2) expanding both the northern route (Baku to Novlorossisk via Grozny) and the western route (Baku to Supsa) could lead to an increase in future oil demand in the Black Sea region (particularly in the Ukraine and Rumania);

3) the maximum volume of oil which could be shipped through the Strait of Turkey would be half a million barrels per day, and to that extent the total capacity of the northern and western routes could be expanded;

4) constructing only the Turkish route may cause political friction with Russia.

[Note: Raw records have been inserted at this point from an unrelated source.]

Definition run_timeline (t : Timeline) (c : TimelineCommand) : option Timeline :=
  match c with
  | TBatch events limited prev_batch => apply_timeline_batch t events limited prev_batch
  | TBackPage events end_token => prepend_back_page t events end_token
  | TRedaction target => apply_redaction t target
  | TLocalEcho x s ts ty c w => push_local_echo t x s ts ty c w
  | TSendState x s => mark_send_state t x s
  | TEchoEventId x e => set_echo_event_id t x e
  | TDecrypted e c => set_decrypted t e c
  | TDecryptedEvent e ty c => set_decrypted_event t e ty c
  | TDecryptedRelation e s ts r nc => fst <$> apply_decrypted_relation t e s ts r nc
  end.

Fixpoint run_timeline_all (t : Timeline) (cs : list TimelineCommand) : option Timeline :=
  match cs with
  | [] => Some t
  | c :: cs => t ← run_timeline t c; run_timeline_all t cs
  end.

Lemma run_timeline_indexed t c : indexed t → ∃ t', run_timeline t c = Some t' ∧ indexed t'.
Proof.
  assert (Hup : ∀ t idx f, indexed t → (idx < length (items t))%nat → (∀ item, ti_event_id (f item) = ti_event_id item) →
    ∃ t', update_item t idx f = Some t' ∧ indexed t').
  { intros t0 idx f Hix Hlt Hf. destruct (update_item_rows t0 idx f Hlt Hf) as (t1 & -> & ?). eauto using same_rows_indexed. }
  intros Hix. destruct c; cbn [run_timeline].
  - apply apply_events_indexed. destruct limited; [|done]. by destruct Hix; split.
  - by apply prepend_indexed.
  - unfold apply_redaction. destruct (redaction_rows t target target Hix) as (t' & -> & ?). eauto using same_rows_indexed.
  - by apply insert_new_item_indexed.
  - unfold mark_send_state. destruct (by_txn_id t !! txn_id) as [idx|] eqn:Hx; [|eauto]. apply Hup; [done|by eapply ix_txn|done].
  - by apply set_echo_indexed.
  - unfold set_decrypted. destruct (by_event_id t !! event_id) as [idx|] eqn:Hx; [|eauto]. apply Hup; [done|by eapply ix_event|done].
  - unfold set_decrypted_event. destruct (by_event_id t !! event_id) as [idx|] eqn:Hx; [|eauto].
    apply Hup; [done|by eapply ix_event|done].
  - destruct (decrypted_relation_indexed t event_id sender origin_server_ts relation new_content Hix) as (t' & b & -> & ?).
    cbn. eauto.
Qed.

Lemma new_indexed : indexed Timeline_new.
Proof. split; cbn; intros *; rewrite ?lookup_empty, ?lookup_nil; done. Qed.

3. An official of the Azeri Ministry of Foreign Affairs stressed not only the threat raised by Armenia, but also from Russia and Iran. By pointing out Russia's military assistance to Armenia, he expressed a strong concern for Russia's possible re-expansion of its influence over the South Caucasus. In this context, the official went on to say that Azerbaijan considers it important to expand its relations with Turkey, U.S.A., and Israel from the point of view of security.

4. Information concerning Jews in Azerbaijan was collected:

1) the number of Jews in Azerbaijan is 30,000 to 40,000;

2) the majority of them are so-called "Mountain Jews", whose main population center is Guba (Quba in Russian), about 150 kms north of Baku;

3) in addition to "Mountain Jews", there are Ashkenazim and Georgian Jews, and most of them live in Baku;

4) in the first half of the 1990s, a number of Jews (it is said up to 25% of the population) emigrated to foreign countries (Israel, U.S.A., Canada and others), but present emigration is very limited.